Pick out each line of the records that includes the string "split", and copy it.

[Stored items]
= Beginning of Section =

(* ===== verification/Metrics.v ===== *)
(** * Metrics: crates/orbit-observability

    The recorder's mutex makes each operation one step on its two maps.
    Strings are byte strings; the characters the renderer escapes are ASCII, so
    escaping byte by byte is escaping character by character.  How an [f64] is
    displayed is a parameter of the renderer. *)

From Stdlib Require Import Ascii.
From S2P Require Import Prelude Text BTree F64.
Local Open Scope Z_scope.

(** ** Names and kinds *)

Inductive MetricName :=
| EtlJobsTotal | EtlRowsReadTotal | EtlRowsWrittenTotal | EtlJobDurationSeconds
| CatalogSearchTotal | CacheHitsTotal | CacheMissesTotal | CacheBytesOutTotal
| CacheBytesInTotal | KernelBlockDurationSeconds | GrpcRequestsTotal | GrpcErrorsTotal.

Definition metric_as_str (n : MetricName) : string :=
  match n with
  | EtlJobsTotal => "orbit_etl_jobs_total"
  | EtlRowsReadTotal => "orbit_etl_rows_read_total"
  | EtlRowsWrittenTotal => "orbit_etl_rows_written_total"
  | EtlJobDurationSeconds => "orbit_etl_job_duration_seconds"
  | CatalogSearchTotal => "orbit_catalog_search_total"
  | CacheHitsTotal => "orbit_cache_hits_total"
  | CacheMissesTotal => "orbit_cache_misses_total"
  | CacheBytesOutTotal => "orbit_cache_bytes_out_total"
  | CacheBytesInTotal => "orbit_cache_bytes_in_total"
  | KernelBlockDurationSeconds => "orbit_kernel_block_duration_seconds"
  | GrpcRequestsTotal => "orbit_grpc_requests_total"
  | GrpcErrorsTotal => "orbit_grpc_errors_total"
  end.

Inductive MetricKind := Counter | Histogram.

Definition kind (n : MetricName) : MetricKind :=
  match n with
  | EtlJobDurationSeconds | KernelBlockDurationSeconds => Histogram
  | _ => Counter
  end.

Definition type_str (k : MetricKind) : string :=
  match k with Counter => "counter" | Histogram => "histogram" end.

(** The derived order: declaration order. *)
Definition metric_index (n : MetricName) : Z :=
  match n with
  | EtlJobsTotal => 0 | EtlRowsReadTotal => 1 | EtlRowsWrittenTotal => 2
  | EtlJobDurationSeconds => 3 | CatalogSearchTotal => 4 | CacheHitsTotal => 5
  | CacheMissesTotal => 6 | CacheBytesOutTotal => 7 | CacheBytesInTotal => 8
  | KernelBlockDurationSeconds => 9 | GrpcRequestsTotal => 10 | GrpcErrorsTotal => 11
  end.

#[export] Instance MetricName_eq_dec : EqDecision MetricName.
Proof. solve_decision. Defined.
#[export] Instance ord_metric : Ord MetricName := λ x y, metric_index x ?= metric_index y.
#[export] Instance ord_metric_laws : OrdLaws MetricName.
Proof.
  split; unfold cmp, ord_metric.
  - intros x y. rewrite Z.compare_eq_iff. split; [|by intros ->]. by destruct x, y.
  - intros. apply Z.compare_antisym.
  - intros x y z. rewrite !Z.compare_lt_iff. lia.
Qed.

(** ** The in-memory recorder *)

Notation Labels := (btree string string).
Notation Series := (MetricName * Labels)%type.

Record InMemoryRecorder := mkRecorder {
  counters : btree Series Z;
  histograms : btree Series (Z * f64) }.

Definition Recorder_new : InMemoryRecorder := mkRecorder [] [].

Definition counter (r : InMemoryRecorder) (name : MetricName) (labels : Labels) : Z :=
  default 0 (bt_get (name, labels) (counters r)).
Definition histogram (r : InMemoryRecorder) (name : MetricName) (labels : Labels) : Z * f64 :=
  default (0, f64_zero) (bt_get (name, labels) (histograms r)).
Definition counter_series_count (r : InMemoryRecorder) : nat := length (counters r).

Definition counter_inc (name : MetricName) (labels : Labels) (delta : Z)
    (r : InMemoryRecorder) : InMemoryRecorder :=
  let old := default 0 (bt_get (name, labels) (counters r)) in
  mkRecorder (bt_insert (name, labels) (wrap 64 (old + delta)) (counters r)) (histograms r).

Definition histogram_observe (name : MetricName) (labels : Labels) (value : f64)
    (r : InMemoryRecorder) : InMemoryRecorder :=
  let e := default (0, f64_zero) (bt_get (name, labels) (histograms r)) in
  mkRecorder (counters r)
    (bt_insert (name, labels) (wrap 64 (e.1 + 1), f64_add e.2 value) (histograms r)).

Definition labels_of (pairs : list (string * string)) : Labels := bt_of_list pairs.

(** ** Rendering *)

Fixpoint escape (v : string) : string :=
  match v with
  | EmptyString => EmptyString
  | String ch v' =>
      if bool_decide (ch = backslash) then String backslash (String backslash (escape v'))
      else if bool_decide (ch = dquote) then String backslash (String dquote (escape v'))
      else if bool_decide (ch = newline) then String backslash (String "n"%char (escape v'))
      else String ch (escape v')
  end.

(** The loop over the labels, [first] as in the source. *)
Fixpoint push_pairs (first : bool) (labels : Labels) : string :=
  match labels with
  | [] => ""
  | (k, v) :: labels' =>
      (if first then "" else ",") +:+ k +:+ "=" +:+ chr dquote +:+ escape v +:+ chr dquote
      +:+ push_pairs false labels'
  end.

Definition push_labels (buf : string) (labels : Labels) : string :=
  match labels with
  | [] => buf
  | _ => buf +:+ "{" +:+ push_pairs true labels +:+ "}"
  end.

(** [entry(name).or_default().push(..)] over the series in key order. *)
Definition group_by_name {V} (m : btree Series V) : btree MetricName (list (Labels * V)) :=
  foldl (λ g '((name, labels), v),
    bt_insert name (default [] (bt_get name g) ++ [(labels, v)]) g) [] m.

Definition nl : string := chr newline.

Definition type_line (name : MetricName) : string :=
  "# TYPE " +:+ metric_as_str name +:+ " " +:+ type_str (kind name) +:+ nl.

Section render.
Context (f64_display : f64 → string).

Definition counter_line (name : MetricName) (out : string) (s : Labels * Z) : string :=
  push_labels (out +:+ metric_as_str name) s.1 +:+ " " +:+ pretty s.2 +:+ nl.

Definition histogram_lines (name : MetricName) (out : string) (s : Labels * (Z * f64)) : string :=
  let n := metric_as_str name in
  let out := push_labels (out +:+ (n +:+ "_count")) s.1 +:+ " " +:+ pretty s.2.1 +:+ nl in
  push_labels (out +:+ (n +:+ "_sum")) s.1 +:+ " " +:+ f64_display s.2.2 +:+ nl.

Definition to_prometheus (r : InMemoryRecorder) : string :=
  let out := foldl (λ out '(name, series),
    foldl (counter_line name) (out +:+ type_line name) series) "" (group_by_name (counters r)) in
  foldl (λ out '(name, series),
    foldl (histogram_lines name) (out +:+ type_line name) series) out
    (group_by_name (histograms r)).
End render.

(** ** The recorder as the sum of its history *)

Inductive event :=
| EInc (name : MetricName) (labels : Labels) (delta : Z)
| EObserve (name : MetricName) (labels : Labels) (value : f64).

Definition apply_event (r : InMemoryRecorder) (e : event) : InMemoryRecorder :=
  match e with
  | EInc n l d => counter_inc n l d r
  | EObserve n l v => histogram_observe n l v r
  end.

(** What the events of one series add up to. *)
Definition delta_of (s : Series) (e : event) : Z :=
  match e with EInc n l d => if decide ((n, l) = s) then d else 0 | _ => 0 end.
Definition value_of (s : Series) (e : event) : option f64 :=
  match e with EObserve n l v => if decide ((n, l) = s) then Some v else None | _ => None end.
Definition sum_deltas (s : Series) (h : list event) : Z :=
  foldr (λ e acc, delta_of s e + acc) 0 h.

Definition recorder_wf (r : InMemoryRecorder) : Prop :=
  bt_wf (counters r) ∧ bt_wf (histograms r).

Lemma apply_event_wf r e : recorder_wf r → recorder_wf (apply_event r e).
Proof. intros [Hc Hh]. destruct e; (split; [try apply bt_wf_insert; done..]). Qed.

Lemma counter_apply_event r e n l :
  recorder_wf r → in_u 64 (counter r n l) →
  counter (apply_event r e) n l = wrap 64 (counter r n l + delta_of (n, l) e).
Proof.
  intros [Hc Hh] Hu. unfold counter in *.
  destruct e as [n' l' d|n' l' v]; simpl; [|by rewrite Z.add_0_r, wrap_small].
  destruct (decide ((n', l') = (n, l))) as [[= -> ->]|Hne].
  - by rewrite bt_get_insert_eq.
  - by rewrite bt_get_insert_ne, Z.add_0_r, wrap_small.
Qed.

Lemma histogram_apply_event r e n l :
  recorder_wf r →
  histogram (apply_event r e) n l =
  match value_of (n, l) e with
  | Some v => (wrap 64 ((histogram r n l).1 + 1), f64_add (histogram r n l).2 v)
  | None => histogram r n l
  end.
Proof.
  intros [Hc Hh]. unfold histogram.
  destruct e as [n' l' d|n' l' v]; simpl; [done|].
  destruct (decide ((n', l') = (n, l))) as [[= -> ->]|Hne].
  - by rewrite bt_get_insert_eq.
  - by rewrite bt_get_insert_ne.
Qed.

Lemma history_spec h r n l :
  recorder_wf r → in_u 64 (counter r n l) → in_u 64 (histogram r n l).1 →
  let r' := foldl apply_event r h in
  let vs := omap (value_of (n, l)) h in
  counter r' n l = wrap 64 (counter r n l + sum_deltas (n, l) h) ∧
  histogram r' n l = (wrap 64 ((histogram r n l).1 + Z.of_nat (length vs)),
                      foldl f64_add (histogram r n l).2 vs).
Proof.
  revert r. induction h as [|e h IH]; intros r Hwf Hc Hh; simpl.
  - rewrite !Z.add_0_r, !wrap_small by done. by destruct (histogram r n l).
  - pose proof (counter_apply_event r e n l Hwf Hc) as Ec.
    pose proof (histogram_apply_event r e n l Hwf) as Eh.
    destruct (IH (apply_event r e)) as [Hc' Hh'].
    { by apply apply_event_wf. }
    { rewrite Ec. by apply wrap_in_u. }
    { rewrite Eh. destruct (value_of (n, l) e); [by apply wrap_in_u|done]. }
    rewrite Hc', Hh', Ec, Eh. split.
    + unfold wrap. rewrite Zplus_mod_idemp_l. by rewrite Z.add_assoc.
    + destruct (value_of (n, l) e); simpl; [|done].
      unfold wrap. rewrite Zplus_mod_idemp_l.
      by rewrite Nat2Z.inj_succ, <- Z.add_1_l, Z.add_assoc.
Qed.

(** ** A reader of the exposition format's label block *)

Fixpoint parse_value (s : string) : option (string * string) :=
  match s with
  | EmptyString => None
  | String c s' =>
      if bool_decide (c = dquote) then Some ("", s')
      else if bool_decide (c = backslash) then
        match s' with
        | EmptyString => None
        | String d s'' =>
            let c' := if bool_decide (d = "n"%char) then newline else d in
            '(v, rest) ← parse_value s''; Some (String c' v, rest)
        end
      else '(v, rest) ← parse_value s'; Some (String c v, rest)
  end.

Fixpoint parse_key (s : string) : option (string * string) :=
  match s with
  | EmptyString => None
  | String c s' =>
      if bool_decide (c = "="%char) then Some ("", s')
      else '(k, rest) ← parse_key s'; Some (String c k, rest)
  end.

Fixpoint parse_pairs (fuel : nat) (s : string) : option (Labels * string) :=
  match fuel with
  | O => None
  | S fuel =>
      '(k, s) ← parse_key s;
      match s with
      | String c s =>
          if bool_decide (c = dquote) then
            '(v, s) ← parse_value s;
            match s with
            | String c s =>
                if bool_decide (c = "}"%char) then Some ([(k, v)], s)
                else if bool_decide (c = ","%char) then
                  '(ls, s) ← parse_pairs fuel s; Some ((k, v) :: ls, s)
                else None
            | EmptyString => None
            end
          else None
      | EmptyString => None
      end
  end.

Definition parse_labels (s : string) : option (Labels * string) :=
  match s with
  | String c s' => if bool_decide (c = "{"%char) then parse_pairs (String.length s') s'
                   else Some ([], s)
  | EmptyString => Some ([], s)
  end.

Lemma parse_value_escape v rest :
  parse_value (escape v +:+ String dquote rest) = Some (v, rest).
Proof.
  induction v as [|c v IH]; [done|]. cbn [escape].
  destruct (bool_decide_reflect (c = backslash)) as [->|H1];
    [rewrite !str_app_cons; simpl; by rewrite IH|].
  destruct (bool_decide_reflect (c = dquote)) as [->|H2];
    [rewrite !str_app_cons; simpl; by rewrite IH|].
  destruct (bool_decide_reflect (c = newline)) as [->|H3];
    [rewrite !str_app_cons; simpl; by rewrite IH|].
  rewrite str_app_cons. simpl. rewrite !bool_decide_eq_false_2 by done. by rewrite IH.
Qed.

Lemma parse_key_app k rest :
  has_char "=" k = false → parse_key (k +:+ String "=" rest) = Some (k, rest).
Proof.
  induction k as [|c k IH]; [done|]. rewrite str_app_cons. simpl.
  rewrite orb_false_iff, bool_decide_eq_false.
  intros [Hne Hk]. rewrite bool_decide_eq_false_2 by congruence. by rewrite IH.
Qed.

(** One pair of the block, whatever follows it. *)
Definition pair_text (k v rest : string) : string :=
  k +:+ String "=" (String dquote (escape v +:+ String dquote rest)).

Lemma push_pairs_cons first k v labels :
  push_pairs first ((k, v) :: labels) =
  (if first then "" else ",") +:+ pair_text k v (push_pairs false labels).
Proof.
  unfold pair_text. simpl. unfold chr. by autorewrite with str.
Qed.

#[local] Arguments push_pairs : simpl never.

Lemma pair_text_app k v s rest : pair_text k v s +:+ rest = pair_text k v (s +:+ rest).
Proof. unfold pair_text. by autorewrite with str. Qed.

Lemma parse_pairs_push labels : ∀ fuel e rest,
  Forall (λ e, has_char "=" e.1 = false) (e :: labels) → (length labels < fuel)%nat →
  parse_pairs fuel (push_pairs true (e :: labels) +:+ String "}" rest)
    = Some (e :: labels, rest).
Proof.
  induction labels as [|e' labels IH]; intros [|fuel] [k v] rest Hk Hf; simpl in Hf; try lia;
    apply Forall_cons in Hk as [Hk Hks]; simpl in Hk;
    rewrite push_pairs_cons, str_app_nil, pair_text_app; cbn [parse_pairs];
    unfold pair_text at 1; rewrite parse_key_app by done; simpl;
    rewrite parse_value_escape; simpl.
  - done.
  - destruct e' as [k' v']. rewrite push_pairs_cons, str_app_cons, str_app_nil. simpl.
    specialize (IH fuel (k', v') rest Hks ltac:(lia)).
    rewrite push_pairs_cons, str_app_nil in IH. by rewrite IH.
Qed.

Lemma push_pairs_length labels first :
  (length labels ≤ String.length (push_pairs first labels))%nat.
Proof.
  revert first. induction labels as [|[k v] labels IH]; intros first; [simpl; lia|].
  rewrite push_pairs_cons. unfold pair_text.
  repeat (rewrite !str_length_app || cbn [String.length]). specialize (IH false). simpl. lia.
Qed.

(** ** Properties *)

(** Whatever the events and their order, a counter series holds the sum of
    its increments modulo 2^64, and a histogram series the number of its
    observations and their floating-point sum in order of arrival; events of
    other series, and of the other kind, leave a series alone. *)
Theorem recorder_history (h : list event) (n : MetricName) (l : Labels) :
  let r := foldl apply_event Recorder_new h in
  let vs := omap (value_of (n, l)) h in
  counter r n l = wrap 64 (sum_deltas (n, l) h) ∧
  histogram r n l = (wrap 64 (Z.of_nat (length vs)), foldl f64_add f64_zero vs).
Proof.
  exact (history_spec h Recorder_new n l (conj bt_wf_nil bt_wf_nil)
    ltac:(by split) ltac:(by split)).
Qed.

(** The label block of the exposition text is unambiguous: whatever the
    label values contain (quotes, backslashes, newlines, braces), a reader of
    the format gets back exactly the labels and the text that follows, provided
    no label key contains an equals sign. *)
Theorem push_labels_roundtrip (labels : Labels) (rest : string) :
  Forall (λ e, has_char "=" e.1 = false) labels → String.get 0 rest ≠ Some "{"%char →
  parse_labels (push_labels "" labels +:+ rest) = Some (labels, rest).
Proof.
  intros Hk Hrest. destruct labels as [|e labels].
  - simpl. unfold parse_labels. destruct rest as [|c rest]; [done|].
    simpl. rewrite bool_decide_eq_false_2 by (intros ->; done). done.
  - unfold push_labels. autorewrite with str. simpl.
    apply parse_pairs_push; [done|].
    pose proof (push_pairs_length (e :: labels) true) as Hlen.
    rewrite str_length_app. simpl in *. lia.
Qed.

Lemma push_labels_roundtrip_witness :
  parse_labels (push_labels "" [("state", chr dquote +:+ "}," +:+ chr newline)] +:+ " 3")
  = Some ([("state", chr dquote +:+ "}," +:+ chr newline)], " 3").
Proof. apply push_labels_roundtrip; [by repeat constructor|done]. Defined.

= End of Section =

[SOLUTION]
  split; unfold cmp, ord_metric.
  - intros x y. rewrite Z.compare_eq_iff. split; [|by intros ->]. by destruct x, y.
Proof. intros [Hc Hh]. destruct e; (split; [try apply bt_wf_insert; done..]). Qed.
    rewrite Hc', Hh', Ec, Eh. split.
    ltac:(by split) ltac:(by split)).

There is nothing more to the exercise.